I agree, and I'd be really excited about such prediction markets! However, perhaps the case of nonhuman animals differs in that it is often quite clear what policies would be better for animals (e.g. better welfare standards), whether it's current or future animals, and the bottleneck is just the lack of political will to do it. (But it would be valuable to know more about which policies would be most important - e.g. perhaps such markets would say that funding cultivated meat research is 10x as important as other reforms.)
By contrast, it seems less clear what we could do now to benefit future moral agents (seeing as they'll be able to decide for themselves what to do), so perhaps there is more of a need for prediction markets.
Ah, that makes sense, then.
This is an interesting point, and I think there's something to it. But I also tentatively think that the distinction might be less sharp than you suggest. (The following is again just quick thoughts.)
Firstly, it seems to me that we should currently have a lot of uncertainties about what would be better for animals.
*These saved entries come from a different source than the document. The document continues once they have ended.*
(** * Bursty traffic generator: burst sources, fragmentation and framing

    A shallow embedding of [burst_generators.py] and [vr_burst_sender.py].

    - Python [int] is [Z] (unbounded); [//] and [%] on a positive divisor are
      [Z.div] and [Z.modulo].
    - Python [float] is the kernel's binary64 type [float]; its arithmetic
      and comparisons are the IEEE 754 ones ([PrimFloat]), linked to their
      bit-level specification by [FloatAxioms].
    - A raised exception is the [Raise] case of [result]; every [raise] site
      of the source has a constructor of its own.
    - [math.log], the numeric core of [math.pow], [int(str)], [float(str)]
      and [random.random()] are not code of the repository: they are section
      variables (or an explicit list of future draws), so every theorem holds
      for whatever the platform computes. *)

From Stdlib Require Import ZArith List Bool Lia String Ascii Floats.
Import ListNotations.

Set Warnings "-inexact-float,-notation-for-abbreviation".

#[local] Open Scope Z_scope.

(** ** Results of fallible code *)

Inductive result (E A : Type) : Type :=
| Ok (a : A)
| Raise (e : E).

Arguments Ok {E A} a.
Arguments Raise {E A} e.

(** Python truth value of an [int]: non-zero. *)
Definition truthy (n : Z) : bool := negb (n =? 0).

(** [sum(xs)] over a list of [int]. *)
Definition zsum (xs : list Z) : Z := fold_right Z.add 0 xs.

(** * Fragmenter ([vr_burst_sender.py], [fragment_burst]) *)

Module Fragmenter.

Definition SEQTS_SIZE_FRAG_HEADER_LEN : Z := 24.

(** One constructor per [raise ValueError] of [fragment_burst]. *)
Inductive error : Set :=
| BurstTooSmall          (* "Burst size must be at least the header size" *)
| FragmentSizeTooSmall   (* "Fragment size must be at least the header size" *)
| SecondToLastTooSmall   (* "Second-to-last fragment would be too small" *)
| LastTooSmall.          (* "Last fragment would be too small" *)

(** The three locals after lines 54-68: the quotient and remainder, the
    reservation of one full fragment, and the merge of a short remainder. *)
Record layout : Set := Layout {
  num_full_frags : Z;
  second_to_last_size : Z;
  last_frag_size : Z
}.

(** Lines 54-60. *)
Definition reserve (burst_size fragment_size : Z) : layout :=
  let num_full_frags := burst_size / fragment_size in
  let last_frag_size := burst_size mod fragment_size in
  if 0 <? num_full_frags
  then Layout (num_full_frags - 1) fragment_size last_frag_size
  else Layout num_full_frags 0 last_frag_size.

(** Lines 62-68. *)
Definition merge (fragment_size : Z) (l : layout) : layout :=
  if (0 <? second_to_last_size l)
     && (0 <? last_frag_size l)
     && (last_frag_size l <? SEQTS_SIZE_FRAG_HEADER_LEN)
  then Layout (num_full_frags l)
              (fragment_size + last_frag_size l - SEQTS_SIZE_FRAG_HEADER_LEN)
              SEQTS_SIZE_FRAG_HEADER_LEN
  else l.

(** Lines 75-81: [[full_payload] * n] is empty for [n <= 0]. *)
Definition payloads (fragment_size : Z) (l : layout) : list Z :=
  let full_payload := fragment_size - SEQTS_SIZE_FRAG_HEADER_LEN in
  repeat full_payload (Z.to_nat (num_full_frags l))
  ++ (if truthy (second_to_last_size l)
      then [second_to_last_size l - SEQTS_SIZE_FRAG_HEADER_LEN] else [])
  ++ (if truthy (last_frag_size l)
      then [last_frag_size l - SEQTS_SIZE_FRAG_HEADER_LEN] else []).

(** [fragment_burst(burst_size, fragment_size)]: the burst payload size and
    the list of fragment payload lengths, or the error raised. *)
Definition fragment_burst (burst_size fragment_size : Z)
  : result error (Z * list Z) :=
  if burst_size <? SEQTS_SIZE_FRAG_HEADER_LEN then Raise BurstTooSmall
  else if fragment_size <? SEQTS_SIZE_FRAG_HEADER_LEN
  then Raise FragmentSizeTooSmall
  else
    let l := merge fragment_size (reserve burst_size fragment_size) in
    if truthy (second_to_last_size l)
       && (second_to_last_size l <? SEQTS_SIZE_FRAG_HEADER_LEN)
    then Raise SecondToLastTooSmall
    else if truthy (last_frag_size l)
            && (last_frag_size l <? SEQTS_SIZE_FRAG_HEADER_LEN)
    then Raise LastTooSmall
    else
      let fragments := payloads fragment_size l in
      let total_frags := Z.of_nat (List.length fragments) in
      let burst_payload :=
        burst_size - SEQTS_SIZE_FRAG_HEADER_LEN * total_frags in
      Ok (burst_payload, fragments).

(** The wire bytes of a layout: full fragments, second-to-last, last. *)
Definition wire_bytes (fragment_size : Z) (l : layout) : Z :=
  num_full_frags l * fragment_size + second_to_last_size l + last_frag_size l.

(** Every fragment but the last one. *)
Definition but_last (xs : list Z) : list Z := removelast xs.

End Fragmenter.

(** * Frame header codec ([vr_burst_sender.py], [build_header]) *)

Module Codec.

(** The format characters of [struct] that the header uses; with the [!]
    prefix sizes are the standard ones and there is no padding. *)
Inductive code : Set :=
| U16   (* H: unsigned short, 2 bytes *)
| U32   (* I: unsigned int, 4 bytes *)
| U64.  (* Q: unsigned long long, 8 bytes *)

Definition code_size (c : code) : nat :=
  match c with U16 => 2 | U32 => 4 | U64 => 8 end%nat.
And it also seems that, in any case, much of the public probably is uncertain about a lot of relevant things (even if sufficient evidence to resolve those uncertainties does exist somewhere).
There are indeed some relatively obvious low-hanging fruit, but my guess would be that, for all the really big changes (e.g., phasing out factory farming, improving conditions for wild animals), it would be hard to say for sure what would be net-positive. For example, perhaps factory farmed animals have net positive lives, or could have net positive lives given some changes in conditions, in which case developing clean meat, increasing rates of veganism, etc. could be net negative (from a non-suffering-focused perspective), as it removes wellbeing from the world.
Of course, even if facing such uncertainties, expected value reasoning might strongly support one course of action. Relatedly, in reality, I'm quite strongly in favour of phasing out factory farming, and I'm personally a vegetarian-going-on-vegan. But I do think there's room for some uncertainty there. And even if there are already arguments and evidence that should resolve that uncertainty for people, it's possible that those arguments and bits of evidence would be more complex or less convincing than something like "In 2045, people/experts/some metric will be really really sure that animals would've been better off if we'd done X than if we'd done Y." (But that's just a hypothesis; I don't know how convincing people would find such judgements-from-the-future.)
Secondly, it seems that there are several key things where it's quite clear what policies would be better for future moral agents, and the bottleneck is just the lack of political will to do it. (Or at least, where what would be better is about as clear as it is for many animal-related things.) E.g., reducing emissions; doing more technical AI safety research; more pandemic preparedness (i.e., I would've said that last year; maybe now things are more where they should be). Perhaps the reason is that these policies relate to issues where future moral agents won't "be able to decide for themselves what to do", or at least where it'd be much harder for them to do X than it is for us to do X.